The acquisition of FossID is Snyk’s third in the past six months, following the successful purchases of Collector in January 2021 and DeepCode in October 2020. This latest evolution of the company follows on from the company. March 2021 announcement of $ 300 million in series E investment and its resulting expansion into Asia Pacific Japan (APJ). In part thanks to several key automotive and semiconductor customers, FossID further brings Snyk a strong customer base both in Europe as well as in APJ.

To learn more about how native cloud adoption has both transformed the way organizations build modern applications and led to increased threats and security concerns, explore Snyk’s recently published Cloud Native Application Security Status Report here.

Support resources

About Snyk

Snyk, the leader in cloud-native application security, today empowers 2.2 million developers to create securely, with the goal of empowering every modern developer in the world to grow quickly and stay secure. . Only Snyk provides a platform to secure all critical components of today’s cloud native application development, including code, open source libraries, container infrastructure, and infrastructure in the form of code.
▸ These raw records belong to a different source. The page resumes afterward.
(** Every value that the language can build is read back from its text. *)
Lemma wf_reads_back (v : json) : wf v → reads_back v.
Proof.
  induction v as [ | b | n | s | xs IH | ps IH ] using json_ind; intros Hwf.
  - intros [|fuel] rest Hfuel _; [simpl in Hfuel; lia|]. reflexivity.
  - intros [|fuel] rest Hfuel _; [simpl in Hfuel; lia|]. by destruct b.
  - apply reads_back_num.
  - intros [|fuel] rest Hfuel _; [simpl in Hfuel; lia|].
    rewrite parse_value_unfold. simpl stringify. unfold quote.
    rewrite sapp_cons, sapp_assoc.
    change (skip_ws (String dquote ?s)) with (String dquote s). cbv iota.
    change (Ascii.eqb dquote "n") with false.
    change (Ascii.eqb dquote "t") with false.
    change (Ascii.eqb dquote "f") with false.
    change (Ascii.eqb dquote dquote) with true. cbv iota.
    by rewrite parse_chars_quote.
  - inversion Hwf as [ | | | | xs' Hxs | ]; subst.
    assert (Forall reads_back xs) as Hrb.
    { rewrite Forall_forall in *. auto. }
    intros [|fuel] rest Hfuel _; [simpl in Hfuel; lia|].
    rewrite parse_value_unfold, stringify_arr, !sapp_assoc.
    rewrite (sapp_cons "[" EmptyString), sapp_nil_l.
    change (skip_ws (String "[" ?s)) with (String "[" s). cbv iota.
    change (Ascii.eqb "[" "n") with false.
    change (Ascii.eqb "[" "t") with false.
    change (Ascii.eqb "[" "f") with false.
    change (Ascii.eqb "[" dquote) with false.
    change (Ascii.eqb "[" "[") with true. cbv iota.
    destruct xs as [|x xs]; [reflexivity|].
    rewrite not_closed; [|by left|].
    + rewrite parse_elems_stringify; [done|done|done|]. simpl in Hfuel. simpl. lia.
    + change (map stringify (x :: xs)) with (stringify x :: map stringify xs).
      destruct (map stringify xs); [apply stringify_head|].
      rewrite concat_cons2, !sapp_assoc. apply stringify_head.
  - inversion Hwf as [ | | | | | ps' Hkeys Hps ]; subst.
    assert (Forall (fun kv => reads_back kv.2) ps) as Hrb.
    { rewrite Forall_forall in *. auto. }
    intros [|fuel] rest Hfuel _; [simpl in Hfuel; lia|].
    rewrite parse_value_unfold, stringify_obj, !sapp_assoc.
    rewrite (sapp_cons "{" EmptyString), sapp_nil_l.
    change (skip_ws (String "{" ?s)) with (String "{" s). cbv iota.
    change (Ascii.eqb "{" "n") with false.
    change (Ascii.eqb "{" "t") with false.
    change (Ascii.eqb "{" "f") with false.
    change (Ascii.eqb "{" dquote) with false.
    change (Ascii.eqb "{" "[") with false.
    change (Ascii.eqb "{" "{") with true. cbv iota.
    destruct ps as [|kv ps]; [reflexivity|].
    replace (starts_with "}" (skip_ws (String.concat "," (map member_text (kv :: ps))
                                       +:+ "}" +:+ rest))) with (@None string).
    + rewrite parse_members_stringify; [|done|done|simpl in Hfuel; simpl; lia].
      by rewrite spread_wf.
    + change (map member_text (kv :: ps)) with (member_text kv :: map member_text ps).
      destruct (map member_text ps); reflexivity.
Qed.
(** * terminal-prompt: a shallow embedding of [TerminalPrompt]

    The module under study is [terminal-prompt/src/main/__init__.py]: a value
    object [Options], a value object [Result], and the class [TerminalPrompt]
    with its fluent setters and its [execute] method.  [execute] either
    evaluates the configuration locally (CI mode) or drives a container
    pipeline with an attached terminal and reads the human's reply back.

    Python objects live in a store addressed by locations, so that "returns
    self" and in-place field assignment keep their meaning.  The outside world
    (wall clock, container engine, human at the terminal) is explicit state
    threaded through a small state-and-exception monad. *)

From Stdlib Require Import String Ascii List Bool Arith ZArith Lia.
From stdpp Require Import base gmap strings list pretty.

Import ListNotations.
Local Open Scope string_scope.
Local Open Scope list_scope.

(** ** Python strings

    A Python [str] is a sequence of code points.  The embedding uses Rocq's
    [string], whose characters are the code points below 256. *)

(** [str.isspace] on one character, restricted to code points below 256:
    TAB, LF, VT, FF, CR, the separators FS, GS, RS, US, the space, NEL and
    the no-break space. *)
Definition py_isspace (c : ascii) : bool :=
  let n := nat_of_ascii c in
  (((9 <=? n) && (n <=? 13)) || ((28 <=? n) && (n <=? 32))
   || (n =? 133) || (n =? 160))%nat.

(** [str.lstrip()] *)
Fixpoint lstrip (s : string) : string :=
  match s with
  | EmptyString => EmptyString
  | String c s' => if py_isspace c then lstrip s' else s
  end.

(** [str.rstrip()] *)
Fixpoint rstrip (s : string) : string :=
  match s with
  | EmptyString => EmptyString
  | String c s' =>
      match rstrip s' with
      | EmptyString => if py_isspace c then EmptyString else String c EmptyString
      | r => String c r
      end
  end.

(** [str.strip()] with no argument. *)
Definition strip (s : string) : string := rstrip (lstrip s).

(** [sep.join(parts)] *)
Fixpoint join (sep : string) (parts : list string) : string :=
  match parts with
  | [] => ""
  | [p] => p
  | p :: ps => p +:+ sep +:+ join sep ps
  end.

(** [x in l] on a list of strings: some element compares equal to [x]. *)
Definition py_in (x : string) (l : list string) : bool :=
  existsb (String.eqb x) l.

(** [sub in s] on strings: [sub] occurs in [s] as a contiguous run. *)
Fixpoint occurs_in (sub s : string) : bool :=
  String.prefix sub s ||
  match s with
  | EmptyString => false
  | String _ s' => occurs_in sub s'
  end.

(** The double quote character, as a one-character string. *)
Definition dq : string := String (ascii_of_nat 34) EmptyString.

(** ** Exceptions and results of a call *)

Inductive exn : Type :=
| ValueError      (* list.index on a missing element *)
| ReError         (* re.error: the pattern does not compile *)
| ExecError       (* the container engine reports a fault *)
| DanglingRef.    (* a location that holds no object; no Python run reaches it *)

Inductive outcome_of (A : Type) : Type :=
| Ok (a : A)
| Raise (e : exn).
Arguments Ok {A} a.
Arguments Raise {A} e.

(** ** The data model: [Options] and [Result] *)

Module Options.
Record t : Type := mk {
  ci : bool;
  msg : string;
  input : string;
  match_ : string;
  choices : list string
}.

(** The dataclass defaults of [Options]. *)
Definition default : t :=
  {| ci := true; msg := "Continue? (y/n)"; input := "n";
     match_ := "y"; choices := [] |}.
End Options.

Module Result.
Record t : Type := mk {
  outcome : bool;
  input : string
}.
End Result.

(** ** The store *)

Definition loc := nat.

(** A [TerminalPrompt] object holds a reference to its [Options] object. *)
Record TerminalPrompt : Type := mkTerminalPrompt { options : loc }.

Record Heap : Type := mkHeap {
  h_options : gmap nat Options.t;
  h_prompts : gmap nat TerminalPrompt;
  h_next : loc
}.

(** ** The container engine, as the program sees it *)

(** [dag.cache_volume(key=...)] *)
Record CacheVolume : Type := mkCacheVolume { key : string }.

(** One call in a container pipeline. *)
Inductive step : Type :=
| From_ (image : string)
| WithMountedCache (path : string) (cache : CacheVolume)
| Terminal (cmd : list string)
| WithExec (args : list string).

(** A pipeline is the chain of calls on [dag.container()], oldest first. *)
Definition Container := list step.

Definition cache_keys (c : Container) : list string :=
  flat_map (fun s => match s with
                     | WithMountedCache _ v => [key v]
                     | _ => []
                     end) c.

(** The arguments of the [with_exec] calls of a pipeline. *)
Definition exec_args (c : Container) : list (list string) :=
  flat_map (fun s => match s with
                     | WithExec a => [a]
                     | _ => []
                     end) c.

(** ** What the program takes from the Python runtime *)

(** Floats enter the program only as readings of [time.time()] that are
    rendered at once by an f-string, [f"{x}"].  The rendering of a float is
    its shortest round-tripping decimal form, so two different readings never
    render alike. *)
Class FloatRepr : Type := {
  pyfloat : Type;
  format_float : pyfloat -> string;
  format_float_inj : forall x y, format_float x = format_float y -> x = y
}.

(** The characters with a special meaning in a pattern of the [re] module. *)
Definition re_special (c : ascii) : bool :=
  existsb (Ascii.eqb c)
    (list_ascii_of_string ".^$*+?{}[]\|()").

(** The [re] module.  [re_compile] answers [None] where [re.compile] raises
    [re.error]; [re_match_at r s pos] tells whether the compiled pattern
    matches in [s] starting exactly at offset [pos].  The one fact about the
    pattern language that the program's defaults rely on is that a single
    ordinary character is a pattern matching exactly that character. *)
Class PyRe : Type := {
  pattern : Type;
  re_compile : string -> option pattern;
  re_match_at : pattern -> string -> nat -> bool;
  re_compile_char : forall c, re_special c = false ->
    exists r, re_compile (String c EmptyString) = Some r /\
              forall s pos, re_match_at r s pos = true <-> String.get pos s = Some c
}.

Section Program.

Context {FR : FloatRepr} {RE : PyRe}.

(** ** The outside world

    [clock n] is what the [n]-th call of [time.time()] returns, [ticks]
    counts the calls made so far.  [replies n c] is what the engine answers
    when the [n]-th pipeline it is asked to evaluate is [c]: the text on
    standard output, or [None] for a fault (a command exits non-zero, the
    terminal cannot attach).  [evaluated] records the pipelines the engine
    was asked to evaluate, oldest first. *)
Record World : Type := mkWorld {
  clock : nat -> pyfloat;
  ticks : nat;
  replies : nat -> Container -> option string;
  evaluated : list Container
}.

Record State : Type := mkState {
  heap : Heap;
  world : World
}.

(** The cache keys the engine has been presented with, oldest first. *)
Definition keys_presented (w : World) : list string :=
  flat_map cache_keys (evaluated w).

(** ** The monad of Python calls: state, and exceptions that keep the state *)

Definition M (A : Type) : Type := State -> outcome_of A * State.

Definition ret {A} (a : A) : M A := fun st => (Ok a, st).

Definition raise {A} (e : exn) : M A := fun st => (Raise e, st).

Definition bind {A B} (m : M A) (k : A -> M B) : M B :=
  fun st =>
    match m st with
    | (Ok a, st') => k a st'
    | (Raise e, st') => (Raise e, st')
    end.

Notation "'let*' x ':=' m 'in' k" := (bind m (fun x => k))
  (at level 10, x name, m at level 100, k at level 200, only parsing).

(** Reading and writing object fields. *)

Definition get_prompt (self : loc) : M TerminalPrompt :=
  fun st =>
    match h_prompts (heap st) !! self with
    | Some p => (Ok p, st)
    | None => (Raise DanglingRef, st)
    end.

Definition get_options_at (p : loc) : M Options.t :=
  fun st =>
    match h_options (heap st) !! p with
    | Some o => (Ok o, st)
    | None => (Raise DanglingRef, st)
    end.

(** [self.options] read through to the [Options] object. *)
Definition self_options (self : loc) : M Options.t :=
  let* p := get_prompt self in get_options_at (options p).

(** Assignment to one attribute of the [Options] object at [p]. *)
Definition update_options_at (p : loc) (f : Options.t -> Options.t) : M unit :=
  fun st =>
    match h_options (heap st) !! p with
    | Some o =>
        (Ok tt,
         {| heap := {| h_options := <[p := f o]> (h_options (heap st));
                       h_prompts := h_prompts (heap st);
                       h_next := h_next (heap st) |};
            world := world st |})
    | None => (Raise DanglingRef, st)
    end.

(** Allocation of a new [Options] object. *)
Definition new_Options (o : Options.t) : M loc :=
  fun st =>
    let p := h_next (heap st) in
    (Ok p,
     {| heap := {| h_options := <[p := o]> (h_options (heap st));
                   h_prompts := h_prompts (heap st);
                   h_next := S p |};
        world := world st |}).

(** [self.options = p] *)
Definition set_self_options (self p : loc) : M unit :=
  fun st =>
    match h_prompts (heap st) !! self with
    | Some _ =>
        (Ok tt,
         {| heap := {| h_options := h_options (heap st);
                       h_prompts := <[self := {| options := p |}]> (h_prompts (heap st));
                       h_next := h_next (heap st) |};
            world := world st |})
    | None => (Raise DanglingRef, st)
    end.

(** [TerminalPrompt()]: the [options] field is not an init argument, its
    default factory builds [Options()]. *)
Definition new_TerminalPrompt : M loc :=
  let* p := new_Options Options.default in
  fun st =>
    let self := h_next (heap st) in
    (Ok self,
     {| heap := {| h_options := h_options (heap st);
                   h_prompts := <[self := {| options := p |}]> (h_prompts (heap st));
                   h_next := S self |};
        world := world st |}).

(** ** Views of the store used in statements *)

(** The configuration a [TerminalPrompt] holds: its [options] field read
    through to the [Options] object. *)
Definition config_of (st : State) (self : loc) : option Options.t :=
  match h_prompts (heap st) !! self with
  | Some p => h_options (heap st) !! options p
  | None => None
  end.

(** The state after the [Options] object at [p] has become [o]. *)
Definition store_options (st : State) (p : loc) (o : Options.t) : State :=
  {| heap := {| h_options := <[p := o]> (h_options (heap st));
                h_prompts := h_prompts (heap st);
                h_next := h_next (heap st) |};
     world := world st |}.

(** The state after [n] more clock readings and the evaluation of [c]. *)
Definition after_session (st : State) (n : nat) (c : Container) : State :=
  {| heap := heap st;
     world := {| clock := clock (world st);
                 ticks := n + ticks (world st);
                 replies := replies (world st);
                 evaluated := evaluated (world st) ++ [c] |} |}.

(** ** The world's operations *)

(** [time.time()] *)
Definition time_time : M pyfloat :=
  fun st =>
    let w := world st in
    (Ok (clock w (ticks w)),
     {| heap := heap st;
        world := {| clock := clock w; ticks := S (ticks w);
                    replies := replies w; evaluated := evaluated w |} |}).

(** [await container.stdout()]: the engine evaluates the pipeline. *)
Definition stdout (c : Container) : M string :=
  fun st =>
    let w := world st in
    let st' := {| heap := heap st;
                  world := {| clock := clock w; ticks := ticks w;
                              replies := replies w;
                              evaluated := evaluated w ++ [c] |} |} in
    match replies w (length (evaluated w)) c with
    | Some out => (Ok out, st')
    | None => (Raise ExecError, st')
    end.

(** ** Library functions of Python *)

(** [re.search(pattern, string)]: compile the pattern, then scan the offsets
    [0 .. len(string)] for the first one where it matches.  The match object
    is represented by that offset. *)
Definition re_search (pat s : string) : M (option nat) :=
  match re_compile pat with
  | None => raise ReError
  | Some r => ret (List.find (re_match_at r s) (seq 0 (S (String.length s))))
  end.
Snyk’s developer-centric approach empowers tech-driven companies to advance security in today’s rapidly changing digital world. Snyk’s security platform is powered by its industry-leading proprietary vulnerability database, maintained by the expert security research team Snyk, which also powers the security solutions of strategic partners such as Atlassian, Datadog, Docker, IBM Cloud, Rapid7, Red Hat and Trend Micro. The company works with global customers of all sizes to enable developers to automatically integrate security into their existing workflows.

Appointed to 2020 Forbes cloud 100, the definitive ranking of the top 100 private cloud companies in the world, Snyk was also recently recognized by Comparably as the No. 3 for small and medium enterprises companies for the happiest employees in 2020.

For more information and to get started with Snyk for free today, visit


Related links

Leave A Reply

Your email address will not be published.